В этот миг могло показаться, что барон вот-вот смирится с поражением. Лицо его исказилось. Он принялся что-то бормотать, явно намереваясь сделать признание… Наконец он выдавил из себя:
– Покажите… отказываюсь верить… хочу сам прочесть…
Прочитав, он забормотал:
– Мерзавка!.. Любовник!.. У нее!.. Я вытащил ее из грязи!.. А она собиралась бежать с ним…
Он всем своим существом переживал предательство – план побега с другим. Что же до кражи и убийства, то казалось, будто они его совершенно не интересуют, даже если его в них и обвиняют.
– Так вы признаетесь, д’Отрей? Вы убили папашу Леско?
Он не ответил, раздавленный обломками болезненной страсти, которую он питал к этой девице.
Валиду повернулся к Гюставу Жерому:
– Учитывая, что вы тоже принимали участие, хотя степень его нам и неизвестна…
Но Гюстав Жером, которого будто нисколько не удручало его заточение и который по-прежнему сохранял свой цветущий вид, решительно все отрицал:
– Я ни в чем не участвовал! В полночь я спал у себя дома.
– Однако у меня перед глазами новые показания вашего садовника Альфреда. Он не только утверждает, что вы вернулись к трем часам ночи, но и заявляет, что в утро вашего ареста посулили ему пять тысяч франков, если он скажет, что вы приехали около полуночи.
Растерявшись на пару секунд, Жером вскоре рассмеялся:
– Ну да, так оно и было. Мне настолько все осточертело, меня так донимали всякими глупостями, что я решил разом от всего отделаться.
– Значит, вы подтверждаете, что была попытка подкупа, которая является еще одной уликой против вас…
Жером встал напротив Валиду:
– Что, по-вашему, у меня физиономия убийцы, такая же, как и у милейшего д’Отрея? И как и он, я рухну под тяжестью угрызений совести?
На его симпатичном лице заиграла насмешливая улыбка.
– Господин следователь, – подал голос Виктор, – вы позволите мне задать один вопрос?
– Спрашивайте.
– Принимая во внимание только что сказанные обвиняемым слова, я хотел бы знать, считает ли он барона д’Отрея виновным в убийстве папаши Леско?
Жером сделал движение, словно хотел ответить, но быстро передумал и сказал:
– Меня это не касается. Пусть правосудие разбирается!
– И все же я настаиваю, – проговорил Виктор. – Если вы отказываетесь отвечать, значит у вас сложилось определенное мнение, которое вы почему-то не считаете нужным нам сообщить.
– Пусть разбирается правосудие! – повторил Жером.
Вечером Максим д’Отрей попытался разбить голову о стену камеры. Ему пришлось надеть смирительную рубашку. Он вопил:
– Мерзавка! Чертовка! Это из-за нее я здесь… Ах, змея!..

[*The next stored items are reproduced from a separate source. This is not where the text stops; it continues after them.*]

Lemma Ingest_turn now env s id t :
  id <> "" -> findTurn s id = Some t ->
  exists t', findTurn (Ingest now env s) id = Some t' /\
    AssistantText t' = text_step id (AssistantText t) env /\ Finished t' = Finished t || closes id env.
Proof.
  intros Hid Ht. unfold Ingest.
  assert (findTurn (set_session s (ServerURL s) (Token s) (SessionID s) (Status s) (ID env)) id = Some t) as Hs by done.
  set (s1 := set_session s _ _ _ _ _) in *. clearbody s1. clear Ht s. unfold text_step, closes.
  destruct (String.eqb_spec (EType env) EventAssistantChunk) as [E|Hc].
  { rewrite E. eval_types. rewrite andb_false_r, orb_false_r. unfold applyAssistantChunk.
    destruct (json_Unmarshal env) as [p|]; [|exists t; split_and!; try done; by case_match].
    rewrite (with_turn_find _ _ _ _ t) by done. eexists. split; [done|]. by destruct (String.eqb _ id). }
  destruct (String.eqb_spec (EType env) EventAssistantMessage) as [E|Hm].
  { rewrite E. eval_types. rewrite andb_true_r. unfold applyAssistantMessage.
    destruct (String.eqb_spec (CorrelationID env) id) as [->|Hne]; cbn [andb].
    - rewrite Hs. destruct (json_Unmarshal env) as [p|]; [|exists t; split_and!; [done|done|by rewrite orb_false_r]].
      pose proof (with_turn_find s1 id (close_turn p) id t (fun _ => eq_refl) Hid Hs) as Hw. rewrite String.eqb_refl in Hw.
      exists (close_turn p t). split; [by destruct (am_Usage p)|]. split; [done|]. by rewrite orb_true_r.
    - exists t. rewrite orb_false_r. split; [|done]. case_match; [|done]. destruct (json_Unmarshal env) as [p|]; [|done].
      pose proof (with_turn_find s1 (CorrelationID env) (close_turn p) id t (fun _ => eq_refl) Hid Hs) as Hw.
      apply String.eqb_neq in Hne. rewrite Hne in Hw. by destruct (am_Usage p). }
  rewrite andb_false_r, orb_false_r. cbn [andb].
  replace (if String.eqb (CorrelationID env) id then AssistantText t else AssistantText t) with (AssistantText t) by (by case_match).
  assert (exists t', findTurn s1 id = Some t' /\ AssistantText t' = AssistantText t /\ Finished t' = Finished t) as Hsame by eauto.
  repeat case_match; try done.
  - unfold applyHello. by case_match.
  - unfold applyCommandRequest. destruct (json_Unmarshal env) as [p|]; [|done].
    rewrite (with_turn_find _ _ _ _ t) by done. eexists. split; [done|]. by case_match.
  - unfold applyCommandChunk. case_match; [|done]. by apply with_call_find.
  - unfold applyCommandResult. case_match; [|done]. by apply with_call_find.
  - unfold applySandboxHeartbeat. case_match; [|done]. by apply with_call_find.
  - unfold applyToolApprovalRequest. case_match; [|done]. by apply with_call_find.
  - unfold applyError. by case_match.
  - unfold applyAck. case_match; [|done]. by case_match.
Qed.

Lemma Ingest_sent now env s : sent_part <$> Turns (Ingest now env s) = sent_part <$> Turns s.
Proof.
  unfold Ingest. set (s1 := set_session s _ _ _ _ _). change (Turns s) with (Turns s1). clearbody s1.
  assert (forall cid f, (forall t, sent_part (f t) = sent_part t) -> sent_part <$> Turns (with_turn s1 cid f) = sent_part <$> Turns s1) as Ht.
  { intros cid f Hf. unfold with_turn. case_match; [done|]. by apply upd_first_map. }
  assert (forall s2 cid f, Turns s2 = Turns s1 -> sent_part <$> Turns (with_call s2 cid f) = sent_part <$> Turns s1) as Hcall.
  { intros s2 cid f E. unfold with_call. rewrite <-E. case_match; [done|]. by apply upd_first_map. }
  repeat case_match; try done.
  - unfold applyHello. by case_match.
  - unfold applyAssistantChunk. case_match; [|done]. by apply Ht.
  - unfold applyAssistantMessage. case_match; [|done]. case_match; [|done]. case_match; by apply Ht.
  - unfold applyCommandRequest. case_match; [|done]. by apply Ht.
  - unfold applyCommandChunk. case_match; [|done]. by apply Hcall.
  - unfold applyCommandResult. case_match; [|done]. by apply Hcall.
  - unfold applySandboxHeartbeat. case_match; [|done]. by apply Hcall.
  - unfold applyToolApprovalRequest. case_match; [|done]. by apply Hcall.
  - unfold applyError. by case_match.
  - unfold applyAck. case_match; [|done]. by case_match.
Qed.

(** C38: a turn is rebuilt from its own envelopes: from the moment an intent
    is recorded under an id not used before, any stream of inbound envelopes,
    those of other turns, tools and approvals interleaved anywhere, leaves its
    reply as the fold of the assistant chunks and messages that carry its id
    alone, and finished exactly when a terminal message for it has arrived;
    no stream adds, drops, reorders or edits what the user sent. *)
Theorem turn_rebuilt_from_its_envelopes (s : State) (id text : string) (imgs : list ImageInput) (stream : list (Z * Envelope)) :
  id <> "" -> findTurn s id = None ->
  let s0 := RecordSentIntent id text imgs s in
  let s' := foldl (fun s e => Ingest e.1 e.2 s) s0 stream in
  sent_part <$> Turns s' = (sent_part <$> Turns s) ++ [(id, text, imgs)] /\
  exists t, findTurn s' id = Some t /\
    AssistantText t = foldl (text_step id) "" stream.*2 /\
    Finished t = existsb (closes id) stream.*2.
Proof.
  intros Hid Hnone s0 s'. split.
  - unfold s'. assert (sent_part <$> Turns s0 = (sent_part <$> Turns s) ++ [(id, text, imgs)]) as <-.
    { unfold s0, RecordSentIntent. cbn [Turns set_turns]. by rewrite fmap_app. }
    clear s'. generalize s0. induction stream as [|e l IH]; intros s1; [done|]. simpl. rewrite IH. apply Ingest_sent.
  - assert (findTurn s0 id = Some (mkTurn id text imgs "" [] false "" "")) as H0'.
    { unfold findTurn, s0, RecordSentIntent in *. cbn [Turns set_turns]. apply String.eqb_neq in Hid. rewrite Hid in *.
      induction (Turns s) as [|x l IH]; simpl in *; [unfold is_turn; by rewrite String.eqb_refl|].
      destruct (is_turn id x); [done|by apply IH]. }
    unfold s'. clear s' Hnone. generalize dependent s0.
    assert (forall l s1 t, findTurn s1 id = Some t -> exists t', findTurn (foldl (fun s e => Ingest e.1 e.2 s) s1 l) id = Some t' /\
       AssistantText t' = foldl (text_step id) (AssistantText t) (l : list (Z * Envelope)).*2 /\ Finished t' = Finished t || existsb (closes id) l.*2) as HI.
    { intros l. induction l as [|e l IH]; intros s1 t Ht; [exists t; by rewrite orb_false_r|]. simpl.
      destruct (Ingest_turn e.1 e.2 s1 id t Hid Ht) as (t1 & Ht1 & <- & Hf).
      destruct (IH _ t1 Ht1) as (t2 & ? & ? & Hf2). exists t2. split_and!; try done. by rewrite Hf2, Hf, orb_assoc. }
    intros s0 Hs0. by destruct (HI stream s0 _ Hs0) as (t & ? & ? & ?); exists t.
Qed.
End ops.

(** A decoder of flat payload objects, for the concrete runs. *)
Definition demo_chunk : Unmarshal AssistantChunkPayload := fun v =>
  match v with AMap m => Some (mkAssistantChunk (int_of_any (arg_lookup m "seq")) (arg_string_or_empty m "text")) | _ => None end.
Definition demo_message : Unmarshal AssistantMessagePayload := fun v =>
  match v with
  | AMap m => Some (mkAssistantMessage (arg_string_or_empty m "text") (arg_string_or_empty m "finish_reason") (arg_string_or_empty m "error") None)
  | _ => None
  end.

Definition demo_stream : list (Z * Envelope) :=
  let env typ corr text := mkEnvelope "e" typ 0 corr (Some (AMap [("text", AStr text)])) in
  [(1%Z, env EventAssistantChunk "i2" "he"); (2%Z, env EventAssistantChunk "i1" "other"); (3%Z, env EventAssistantChunk "i2" "llo");
   (4%Z, env EventAssistantMessage "i2" "")].

Lemma turn_rebuilt_from_its_envelopes_witness :
  let none {P} : Unmarshal P := fun _ => None in
  let s := RecordSentIntent "i1" "first" [] init_state in
  exists t, findTurn (foldl (fun s e => Ingest (H := none) (H0 := demo_chunk) (H1 := demo_message) (H2 := none) (H3 := none) (H4 := none)
      (H5 := none) (H6 := none) (H7 := none) (H8 := none) e.1 e.2 s) (RecordSentIntent "i2" "second" [] s) demo_stream) "i2" = Some t /\
    AssistantText t = "hello" /\ Finished t = true.
Proof.
  intros none s.
  pose proof (@turn_rebuilt_from_its_envelopes (none _) demo_chunk demo_message (none _) (none _) (none _) (none _) (none _) (none _) (none _) s "i2" "second" []
    demo_stream ltac:(done) ltac:(vm_compute; reflexivity)) as [_ (t & Ht & Htext & Hfin)].
  exists t. split; [exact Ht|]. split; [rewrite Htext; vm_compute; reflexivity|rewrite Hfin; vm_compute; reflexivity].
Defined.

(** ** Subscribers

    [Update] changes the state and copies the subscriber set under the mutex,
    then unlocks and sends; another goroutine may run in between.  A channel of
    capacity one is a flag; [sending] are the sends still to be made by updates
    that have released the mutex. *)

Record Store := mkStore {
  state : State;
  subs : gset nat;
  chans : gmap nat bool;
  sending : list nat;
}.

Definition New : Store := mkStore init_state ∅ ∅ [].

Definition Subscribe (s : Store) (ch : nat) : Store :=
  mkStore (state s) ({[ch]} ∪ subs s) (<[ch := false]> (chans s)) (sending s).
Definition Unsubscribe (s : Store) (ch : nat) : Store :=
  mkStore (state s) (subs s ∖ {[ch]}) (chans s) (sending s).
Definition Snapshot (s : Store) : State := state s.

Definition Update_commit (s : Store) (fn : State -> State) : Store :=
  mkStore (fn (state s)) (subs s) (chans s) (sending s ++ elements (subs s)).

(** One non-blocking send: a full channel drops it. *)
Definition Update_send (s : Store) : Store :=
  match sending s with
  | [] => s
  | ch :: rest => mkStore (state s) (subs s) (<[ch := true]> (chans s)) rest
  end.

(** The receive of a signal, enabled when the buffer is full. *)
Definition Receive (s : Store) (ch : nat) : Store :=
  mkStore (state s) (subs s) (<[ch := false]> (chans s)) (sending s).

(** A subscriber and what it has seen: [Subscribe] hands it the first
    snapshot, and it takes a new one after each signal. *)
Inductive sub_step : Store * gmap nat State -> Store * gmap nat State -> Prop :=
| step_subscribe s seen ch :
    chans s !! ch = None -> sub_step (s, seen) (Subscribe s ch, <[ch := Snapshot (Subscribe s ch)]> seen)
| step_unsubscribe s seen ch : sub_step (s, seen) (Unsubscribe s ch, seen)
| step_commit s seen fn : sub_step (s, seen) (Update_commit s fn, seen)
| step_send s seen : sub_step (s, seen) (Update_send s, seen)
| step_receive s seen ch :
    chans s !! ch = Some true -> sub_step (s, seen) (Receive s ch, <[ch := Snapshot (Receive s ch)]> seen).

(** An empty channel with nothing on its way has seen the latest state. *)
Definition no_lost_signal (σ : Store * gmap nat State) : Prop :=
  (forall ch, ch ∈ subs σ.1 -> is_Some (chans σ.1 !! ch)) /\
  (forall ch, ch ∈ sending σ.1 -> is_Some (chans σ.1 !! ch)) /\
  forall ch, ch ∈ subs σ.1 -> chans σ.1 !! ch = Some false -> ch ∉ sending σ.1 -> σ.2 !! ch = Some (state σ.1).

Lemma sub_step_inv σ σ' : sub_step σ σ' -> no_lost_signal σ -> no_lost_signal σ'.
Proof.
  intros Hstep (Hdom & Hsend & Hseen). inversion Hstep as [s seen ch Hnew|s seen ch|s seen fn|s seen|s seen ch Hfull]; subst; unfold no_lost_signal; simpl in *.
  - split_and!.
    + intros c [->%elem_of_singleton|Hc]%elem_of_union; [rewrite lookup_insert_eq; eauto|].
      destruct (decide (c = ch)) as [->|]; [rewrite lookup_insert_eq; eauto|rewrite lookup_insert_ne by done; auto].
    + intros c Hc. destruct (decide (c = ch)) as [->|]; [rewrite lookup_insert_eq; eauto|rewrite lookup_insert_ne by done; auto].
    + intros c Hc Hfalse Hs. destruct (decide (c = ch)) as [->|Hne]; [by rewrite lookup_insert_eq|].
      rewrite lookup_insert_ne in Hfalse by done. rewrite lookup_insert_ne by done. apply Hseen; try done. by apply elem_of_union in Hc as [->%elem_of_singleton|].
  - split_and!; [|done|]; intros c [Hc _]%elem_of_difference; auto.
  - split_and!; [done| |].
    + intros c [Hc|Hc%elem_of_elements]%elem_of_app; auto.
    + intros c Hc _ [_ []]%not_elem_of_app. by apply elem_of_elements.
  - unfold Update_send. destruct (sending s) as [|ch rest] eqn:Es; simpl; [rewrite Es; done|]. split_and!.
    + intros c Hc. destruct (decide (c = ch)) as [->|]; [rewrite lookup_insert_eq; eauto|rewrite lookup_insert_ne by done; auto].
    + intros c Hc. destruct (decide (c = ch)) as [->|]; [rewrite lookup_insert_eq; eauto|rewrite lookup_insert_ne by done].
      apply Hsend. by apply list_elem_of_further.
    + intros c Hc Hfalse Hs. destruct (decide (c = ch)) as [->|Hne]; [by rewrite lookup_insert_eq in Hfalse|].
      rewrite lookup_insert_ne in Hfalse by done. apply Hseen; try done. by apply not_elem_of_cons.
  - split_and!.
    + intros c Hc. destruct (decide (c = ch)) as [->|]; [rewrite lookup_insert_eq; eauto|rewrite lookup_insert_ne by done; auto].
    + intros c Hc. destruct (decide (c = ch)) as [->|]; [rewrite lookup_insert_eq; eauto|rewrite lookup_insert_ne by done; auto].
    + intros c Hc Hfalse Hs. destruct (decide (c = ch)) as [->|Hne]; [by rewrite lookup_insert_eq|].
      rewrite lookup_insert_ne in Hfalse by done. rewrite lookup_insert_ne by done. auto.
Qed.

(** a subscriber never misses the last change: however commits, sends,
    receives and (un)subscriptions interleave, once no send is outstanding a
    subscriber whose channel is empty has seen the current state, so one that
    waits on its channel is never left with an old screen; redundant signals
    are the only ones a full channel drops. *)
Theorem subscriber_sees_last_state (s : Store) (seen : gmap nat State) (ch : nat) :
  rtc sub_step (New, ∅) (s, seen) ->
  ch ∈ subs s -> sending s = [] -> chans s !! ch = Some false ->
  seen !! ch = Some (state s).
Proof.
  intros Hrun Hch Hidle Hempty.
  assert (no_lost_signal (s, seen)) as (_ & _ & Hseen).
  { refine (rtc_ind_r _ (New, ∅) _ _ (s, seen) Hrun).
    - unfold no_lost_signal, New. simpl. split_and!; intros c Hc; [set_solver|by apply not_elem_of_nil in Hc|set_solver].
    - intros σ σ' _ Hstep IH. by apply (sub_step_inv σ). }
  apply Hseen; [done|done|]. simpl. rewrite Hidle. apply not_elem_of_nil.
Qed.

– Что касается барона, то он уже дошел до точки, – сказал Молеон Виктору. – Через пару дней он признается. Письмо Элизы Масон совсем его доконало.

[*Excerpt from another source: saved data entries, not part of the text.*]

(** Rounding an integer of int64 keeps it at least one. *)
Lemma f64_round_int neg n : 1 <= n <= two63 ->
  exists m e, f64_round neg n 1 = FNum neg m e /\ -1074 <= e /\ dval 1 0 <= dval m e.
Proof.
  intros Hn. unfold f64_round. destruct (Z.eqb_spec n 0); [lia|].
  assert (0 <= Z.log2 n <= 63) as Hlog.
  { split; [apply Z.log2_nonneg|]. change 63 with (Z.log2 two63). apply Z.log2_le_mono. lia. }
  set (e := pick_exp n 1). set (m := half_even (scale_num n e) (scale_den 1 e)).
  assert (emin <= e <= Z.log2 n - 52) as He.
  { subst e. unfold pick_exp. change (Z.log2 1) with 0. unfold emin. case_match; lia. }
  unfold emin in He.
  assert (dval 1 0 <= dval m e) as Hm.
  { pose proof (half_even_ge (scale_num n e) (scale_den 1 e)) as Hge. fold m in Hge. unfold dval.
    unfold scale_num, scale_den in Hge. destruct (Z.ltb_spec e 0) as [He0|He0].
    - rewrite Z.div_1_r in Hge. replace (0 + 1100) with (- e + (e + 1100)) by lia. rewrite Z.pow_add_r, Z.mul_1_l by lia.
      assert (0 < 2 ^ (- e)) by (apply Z.pow_pos_nonneg; lia).
      apply Z.mul_le_mono_nonneg_r; [apply Z.pow_nonneg; lia|]. nia.
    - assert (2 ^ e <= n) as Hle.
      { etrans; [apply (Z.pow_le_mono_r 2 e (Z.log2 n)); lia|]. apply Z.log2_spec. lia. }
      assert (0 < 2 ^ e) by (apply Z.pow_pos_nonneg; lia).
      assert (1 <= n / (1 * 2 ^ e)) by (apply Z.div_le_lower_bound; lia).
      apply Z.mul_le_mono_nonneg; [lia|lia|apply Z.pow_nonneg; lia|apply Z.pow_le_mono_r; lia]. }
  destruct (Z.eqb_spec m (2 ^ 53)) as [E|E].
  - destruct (Z.ltb_spec emax (e + 1)) as [?|_]; [unfold emax in *; lia|]. eexists _, _. split; [done|]. split; [lia|].
    rewrite E in Hm. unfold dval in *. replace (e + 1 + 1100) with (1 + (e + 1100)) by lia.
    rewrite (Z.pow_add_r 2 1) by lia. lia.
  - destruct (Z.ltb_spec emax e) as [?|_]; [unfold emax in *; lia|]. eexists _, _. split; [done|]. split; [lia|done].
Qed.

Lemma dval_0 e : dval 0 e = 0.
Proof. done. Qed.
(* ===== verification/Config.v ===== *)
(** * Configuration (internal/config, internal/log.ParseLevel)

    The process environment, the typed readers of config.go, the decoding of
    the JWT secrets, the override file (read, layered under the environment,
    written through a temporary file) and [config.Load].

    The environment is a map of the variables that are set.  [encoding/json] on
    the override file is the class [JsonMap]; the operating system's refusals
    are fields of [os_faults].  Durations are nanoseconds, [slog.Level]s their
    integer values. *)

From S2P Require Import Prelude GoString GoConv Event Utf8 GoNum Registry.

(** ** The process environment *)

Abbreviation environ := (gmap string string).

Definition Getenv (env : environ) (k : string) : string := default "" (env !! k).
Definition LookupEnv (env : environ) (k : string) : option string := env !! k.

Definition nul : ascii := ascii_of_nat 0.

Fixpoint has_byte (c : ascii) (s : string) : bool :=
  match s with EmptyString => false | String d s' => Ascii.eqb d c || has_byte c s' end.

(** What [os.Setenv] accepts. *)
Definition setenv_ok (k v : string) : bool :=
  negb (String.eqb k "") && negb (has_byte "=" k) && negb (has_byte nul k) && negb (has_byte nul v).

Definition Setenv (env : environ) (k v : string) : environ :=
  if setenv_ok k v then <[k := v]> env else env.

(** ** Typed readers *)

Section readers.
Variable env : environ.

Definition envOr (key fallback : string) : string :=
  let v := Getenv env key in if String.eqb v "" then fallback else v.

(** A reader falls back on an unset variable and on a parse error alike. *)
Definition env_parsed {A} (parse : string -> option A) (key : string) (fallback : A) : A :=
  let v := Getenv env key in
  if String.eqb v "" then fallback else match parse v with Some x => x | None => fallback end.

Definition envInt (key : string) (fallback : Z) : Z := env_parsed Atoi key fallback.
Definition envDuration (key : string) (fallback : Z) : Z := env_parsed ParseDuration key fallback.
Definition envInt64 (key : string) (fallback : Z) : Z := env_parsed ParseInt key fallback.
Definition envBool (key : string) (fallback : bool) : bool := env_parsed ParseBool key fallback.
Definition envFloat (key : string) (fallback : f64) : f64 := env_parsed ParseFloat key fallback.

(** The trimmed non-empty parts of a comma-separated value. *)
Definition csv_parts (v : string) : list string :=
  filter (fun p => p <> "") (TrimSpace <$> SplitByte "," v).

Definition envCSV (key : string) (fallback : list string) : list string :=
  let v := Getenv env key in
  if String.eqb v "" then fallback
  else match csv_parts v with [] => fallback | out => out end.
End readers.

(** [strings.Cut(s, "=")] *)
Definition CutEq (s : string) : option (string * string) :=
  match Index s "=" with
  | Some i => Some (str_take i s, str_drop (S i) s)
  | None => None
  end.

– Без сомнения, – согласился Виктор. – А через трех русских бандитов вы выйдете на Люпена. – Последние слова он произнес крайне небрежно, но так как Молеон молчал, то он продолжил: – О нем нет никаких новостей?
Однако хотя Молеон и утверждал, будто работает в открытую, он отнюдь не собирался делиться своими планами.
«Прохвост, – подумал Виктор, – не доверяет».
Отныне они следили друг за другом, оба настороженные, ревнивые, как свойственно людям, поставившим на карту собственную репутацию и уверенным, что один может лишить другого всех результатов его работы.
Вместе они провели целый день в Гарше, беседуя с супругами обоих подозреваемых.
К своему великому удивлению, Виктор нашел Габриэль д’Отрей совершенно спокойной и уверенной в себе, чего он никак не ожидал. Неужели эту женщину, соблюдавшую все религиозные правила и регулярно посещавшую церковь, поддерживала вера? Похоже, следствие лишь обострило ее чувство сострадания к мужу. Она больше не пряталась. Отослав служанку, она сама, с гордо поднятой головой, ходила за покупками, не стесняясь своих уже пожелтевших синяков, оставленных кулаками неожиданно набросившегося на нее барона.